ノエルは第一印象こそプライドが高くワガママなお嬢様に見えたが、実際は努力を積み重ねてきた自負があるからこその強気な性格と、優勝を逃したときに見せた悔しさにも説得力があってよかった。敵に巧みに言いくるめられ、結果として悪魔と契約してしまうものの、根はまっすぐで優しい子だ。むしろこの世界では甘すぎると感じるほどで、そこをカロンがしっかりフォローしてくれる関係性が微笑ましい。
一方のカロンは、登場早々ノエルに代償を支払わせるというショッキングな役回りで、最初は敵に見えた。しかし彼もまた悪魔としての矜持とルールを持ち、ただ力を振るうだけの存在ではなかった。ノエルと対等な立場でやり取りする姿は、どこか不思議な信頼感を生み出していた。
この少女と悪魔のバディ関係こそ、『被虐のノエル』シーズン1を語るうえで外せない魅力だと言っていい。

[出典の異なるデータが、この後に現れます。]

(** *** A server *)
Definition demo_reply (c : rcmd) (d : rdata) : rreply :=
  match c with
  | CPing => RText (Some "PONG")
  | CEnqueueScript raw cap => RInt (lua_enqueue raw cap d).2
  | CDelayScript raw score cap => RInt (lua_enqueue_delayed raw score cap d).2
  | CProcessScript now => RInt (lua_process_delayed now d).2
  | CRpop | CBrpop _ => RText (rpop d).2
  | CLpush raw => RInt (Z.of_nat (length (rd_queue d)) + 1)
  | CHset f v => RInt (match rd_inflight d !! f with Some _ => 0 | None => 1 end)
  | CHget f => RText (rd_inflight d !! f)
  | CHdel f => RInt (match rd_inflight d !! f with Some _ => 1 | None => 0 end)
  | CHgetall => RPairs (map_to_list (rd_inflight d))
  | CLpushDead raw => RInt (Z.of_nat (length (rd_dead d)) + 1)
  | CLrangeDead first last => RTexts (lrange first last (rd_dead d))
  | CLremDead raw => RInt (lrem raw (rd_dead d)).2
  | CDelDead => RInt (match rd_dead d with [] => 0 | _ => 1 end)
  | CLlen => RInt (Z.of_nat (length (rd_queue d)))
  | CZcard => RInt (Z.of_nat (size (rd_delayed d)))
  | CHlen => RInt (Z.of_nat (size (rd_inflight d)))
  | CLlenDead => RInt (Z.of_nat (length (rd_dead d)))
  end.

#[export] Program Instance demo_server : RedisServer rdata := {|
  exec c d := (effect c d, Ok (demo_reply c d));
  view d := d
|}.
Next Obligation. intros c x x' r E. cbv beta in E. injection E as <- <-. split; [done|]. destruct c; try done. by exists (map_to_list (rd_inflight x)). Qed.
Next Obligation. intros c x x' e E. cbv beta in E. discriminate. Qed.

Definition demo_cfg : redis_config := MkRC 1 5 30000000.
Definition connection_error (e : exn) : bool := exn_class e =s "ConnectionError".


(** ** Two recoveries at once *)

(** Worker A scans the in-flight hash; worker B recovers the stale job; worker C takes it;
    A goes on with the entries it read. *)
Definition recovery_race {X} {server : RedisServer X} {iso : IsoCodec} cfg transient (mono now timeout now_c : Z)
    : SE (rq X) (option QueueJobPayload * Z) :=
  r ← run_redis_operation cfg transient mono CHgetall;
  redis_requeue_stale cfg transient mono now timeout ≫= fun _ =>
  taken ← redis_dequeue cfg transient mono now_c 5;
  n ← requeue_entries cfg transient mono now timeout (match r with RPairs l => l | _ => [] end);
  mret (taken, n).

(** Two workers recovering at the same time can take a job back from a third that is
    executing it: although the third took the job a moment ago, the scan of the first
    still deletes the in-flight entry (which is now the third's) and pushes the job
    again, so it is ready while it is being executed and no entry protects it. *)
Theorem concurrent_recovery_duplicates {X} (server : RedisServer X) (iso : IsoCodec) cfg transient p t0 timeout now now_c mono s :
  (forall c x, exists x' r, exec c x = (x', Ok r)) -> 0 <= mono -> job_wf p -> timeout < now - t0 -> now - now_c <= timeout ->
  rq_failures s = 0 -> rq_open_until s = 0 ->
  represents (view (rq_x s)) (MkAQ [] [] {[job_id p := (p, t0)]} []) ->
  wp (recovery_race cfg transient mono now timeout now_c)
     (fun s' r => r = Ok (Some p, 1) /\ represents (view (rq_x s')) (MkAQ [p] [] ∅ [])) s.
Proof.
  intros Ha Hm Hp Hst Hfr Hf Ho Hr. set (a0 := MkAQ [] [] {[job_id p := (p, t0)]} []) in *. assert (holds s (view (rq_x s))) as Hs by done.
  unfold recovery_race. wp_step. eapply wp_run_op; [done|exact Hs|]. cbn [reply_ok effect]. intros s1 r H1 (l&->&Hl).
  rewrite (rp_inflight _ _ Hr) in Hl. unfold a0 in Hl. cbn [aq_inflight] in Hl. rewrite map_fmap_singleton, map_to_list_singleton in Hl.
  apply Permutation_singleton_r in Hl as ->. wp_step.
  eapply wp_mono; [eapply redis_requeue_conforms; [done|exact H1|exact Hr]|]. intros s2 r2 (a2&d2&Hst2&H2&R2).
  destruct r2 as [n2|e]; cbn [reply_with] in Hst2; inversion Hst2 as [| | | | | | | | |timeout' now' l2 fl a' Hl2 Hfl| | |]; subst. cbn beta iota.
  assert (l2 = [(job_id p, (p, t0))]) as ->.
  { apply Permutation_singleton_r. rewrite Hl2. unfold a0. cbn [aq_inflight]. rewrite map_to_list_singleton. unfold stale. cbn [List.filter snd].
    by rewrite (proj2 (Z.ltb_lt timeout (now - t0))). }
  wp_step. eapply wp_mono; [eapply redis_dequeue_conforms; [done|done|exact H2|exact R2]|]. intros s3 r3 (a3&d3&Hst3&H3&R3).
  destruct r3 as [o|e]; cbn [reply_with] in Hst3; inversion Hst3 as [| | | |? ? Hnil|? p' q' ? Hq| | | | | | |]; subst; [done|]. cbn beta iota.
  cbn in Hq. injection Hq as <- <-. cbn [map snd fst aq_ready aq_delayed aq_inflight aq_dead] in R3. wp_step. unfold requeue_entries. wp_step.
  unfold requeue_entry. cbn [snd fst]. rewrite entry_of_enc, (proj2 (Z.ltb_lt timeout (now - t0))) by done. cbn [negb].
  wp_step. wp_step. wp_step. eapply wp_run_op; [done|exact H3|]. cbn [reply_ok effect]. intros s4 r4 H4 ->. pose proof R3 as [].
  rewrite rp_inflight0, lookup_fmap. cbn [aq_inflight]. rewrite lookup_insert_eq. cbn [fmap option_fmap option_map as_int]. wp_steps. cbn [Z.eqb]. wp_step.
  eapply wp_run_op; [done|exact H4|]. cbn [reply_ok effect]. intros s5 r5 (H5&_&_) _. wp_steps. split; [done|]. rewrite H5.
  split; cbn [lpush set_inflight rd_queue rd_delayed rd_inflight rd_dead aq_ready aq_delayed aq_inflight aq_dead] in *; try done.
  - by rewrite rp_queue0.
  - rewrite rp_inflight0, fmap_insert, delete_insert_eq, fmap_empty. apply map_eq. intros i. rewrite lookup_empty, lookup_delete_None, lookup_fmap.
    destruct (decide (job_id p = i)) as [|Hne]; [by left|]. right. apply fmap_None. apply map_lookup_filter_None. left. by apply lookup_singleton_ne.
  - by apply Forall_singleton.
Qed.

Definition race_start : rq rdata := MkRq (MkR [] ∅ {["a" := enc_inflight (demo_job "a", 0)]} []) 0 0.

Lemma concurrent_recovery_duplicates_witness :
  wp (recovery_race (X := rdata) demo_cfg connection_error 0 400 300 399)
     (fun s' r => r = Ok (Some (demo_job "a"), 1) /\ represents (view (rq_x s')) (MkAQ [demo_job "a"] [] ∅ [])) race_start.
Proof.
  assert (job_wf (demo_job "a")) as Hj by (split; [done|]; split; apply json_wf_obj; (split; [by_evaluation|constructor])).
  apply (concurrent_recovery_duplicates demo_server demo_codec demo_cfg connection_error (demo_job "a") 0 300 400 399 0 race_start);
    [intros c x; eexists; eexists; reflexivity|lia|exact Hj|lia|lia|reflexivity|reflexivity|].
  split; [reflexivity|reflexivity|symmetry; exact (map_fmap_singleton enc_inflight "a" (demo_job "a", 0))|reflexivity|constructor|constructor|apply map_Forall_singleton; exact Hj].
Defined.

(** ** Lost replies *)

(** A server that loses the reply of the next command: within its documentation *)
#[export] Program Instance lossy_server : RedisServer (bool * rdata) := {|
  exec c x := ((false, effect c x.2), if x.1 then Raise (Exn "ConnectionError" "lost reply") else Ok (demo_reply c x.2));
  view x := x.2
|}.
Next Obligation. intros c [[|] x] x' r E; cbn in E; [discriminate|]. injection E as <- <-. split; [done|]. destruct c; try done. by exists (map_to_list (rd_inflight x)). Qed.
Next Obligation. intros c [[|] x] x' e E; cbn in E; [|discriminate]. injection E as <- <-. by left. Qed.

(** [_run_redis_operation] repeats a command whose reply was lost.  So one lost reply
    makes [enqueue] put the job into the queue twice and report success, and makes
    [dequeue] discard the job it popped: it reports an empty queue and the job is in no
    key any more. *)
Theorem lost_reply_repeats_command (iso : IsoCodec) cfg p mono now : 2 <= rc_cap cfg -> 0 <= mono ->
  redis_enqueue cfg connection_error mono p (MkRq (true, r_empty) 0 0) = (MkRq (false, MkR [to_json p; to_json p] ∅ ∅ []) 0 0, Ok ()) /\
  redis_dequeue cfg connection_error mono now 0 (MkRq (true, MkR [to_json p] ∅ ∅ []) 0 0) = (MkRq (false, r_empty) 0 0, Ok None).
Proof.
  intros Hcap Hm. assert ((mono <? 0) = false) as Hb by lia. split.
  - destruct cfg as [cap th op]. cbn in Hcap.
    assert (forall raw, lua_enqueue raw cap r_empty = (MkR [raw] ∅ ∅ [], 1)) as L0.
    { intros raw. unfold lua_enqueue, r_total. cbn [r_empty rd_queue rd_delayed]. rewrite map_size_empty. destruct (cap <=? _) eqn:E; [apply Z.leb_le in E; cbn in E; lia|done]. }
    assert (forall raw, lua_enqueue raw cap (MkR [raw] ∅ ∅ []) = (MkR [raw; raw] ∅ ∅ [], 2)) as L1.
    { intros raw. unfold lua_enqueue, r_total. cbn [rd_queue rd_delayed]. rewrite map_size_empty. destruct (cap <=? _) eqn:E; [apply Z.leb_le in E; cbn in E; lia|done]. }
    unfold redis_enqueue, check_circuit_breaker, run_redis_operation, attempts, command, try_except, mbind, SE_bind, writes, mret, SE_ret, throw.
    cbn -[lua_enqueue Z.ltb to_json refresh_metrics r_empty]. rewrite Hb. cbn -[lua_enqueue to_json refresh_metrics r_empty].
    rewrite !L0. change (connection_error (Exn "ConnectionError" "lost reply")) with true.
    cbn -[lua_enqueue to_json refresh_metrics empty]. rewrite !L1. reflexivity.
  - unfold redis_dequeue, check_circuit_breaker, mbind, SE_bind. cbn [rq_open_until]. rewrite Hb. reflexivity.
Qed.

Lemma lost_reply_repeats_command_witness : 2 <= rc_cap (MkRC 2 5 30000000) /\
  redis_dequeue (MkRC 2 5 30000000) connection_error 0 7 0 (MkRq (true, MkR [to_json (demo_job "a")] ∅ ∅ []) 0 0) = (MkRq (false, r_empty) 0 0, Ok None).
Proof. split; [cbn; lia|]. exact (proj2 (lost_reply_repeats_command demo_codec (MkRC 2 5 30000000) (demo_job "a") 0 7 ltac:(cbn; lia) ltac:(lia))). Defined.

互いの弱さと強さが噛み合いながら物語は進み、二人の関係がどう変化していくのか、そこに惹かれて物語に夢中にさせてくれた。
シーズン1クリア後 感想(ネタバレあり)
シーズン1で印象的だったのは、ノエル自身が『悪魔と契約する』という禁忌を犯してしまったことへの葛藤だ。「復讐する資格のある人間ではないと思いますの」と口にするノエルの迷いは、プレイヤーからすると少しもどかしく映った。
その甘さを厳しく断ち切ってくれるのがカロンだ。ノエルが言わない現実を代わりに突きつけ、復讐の道へ引き戻す役割を担っている。
そして、ノエルの復讐に迷う葛藤があったからこそのシーズン1ラストにノエルが自らの意思で復讐を選び取る瞬間が強烈に胸へ刺さるわけだ。『他人に流されて契約した少女』から『自分の足で立ち上がる復讐者』へと変わる、その転換点が熱い!
この先の展開予想としては、現時点でバロウズの目的はまだ見えないけど、カロンを脅威と見ていない態度からバロウズ自身も魔人、つまり悪魔と契約した存在である可能性があるのかな。
シビラもカロンと妙に知った仲に見える場面があり、バロウズとシビラ共に何らかの契約を交わしているのではと勘ぐってる。
表向きはバロウズが黒幕のように描かれているが、ノエルに契約を迫り直接的な害を与えたのはシビラの方だ。そのため、プレイヤーとしてはシビラへのヘイトが溜まっているから、もしかすると実はシビラこそ真の黒幕とかそんな可能性すら感じさせる。
ストーリーにそこまで関係ないとこかもしれないけど、ノエルが第三の契約で右目を代償に左腕を取り戻したもらったが、ノエルは左利きなのだろうか? ピアニストだから両手の器用さは当然として、利き手の設定が影響してくるのか気にしておこう。
最後にゲームとは直接関係ないとこで、公式サイトのストーリー紹介で『シーズン3でバロウズ編が終わる』っぽいことをうっかり目にしてしまった。そのせいで「ここで一旦区切りがつくのかな」と察してしまい少しだけ後悔した。
実際には違う可能性もあるが、物語の行方を純粋に楽しみたい人は公式サイトの深読みは避けた方がいいかもしれないね。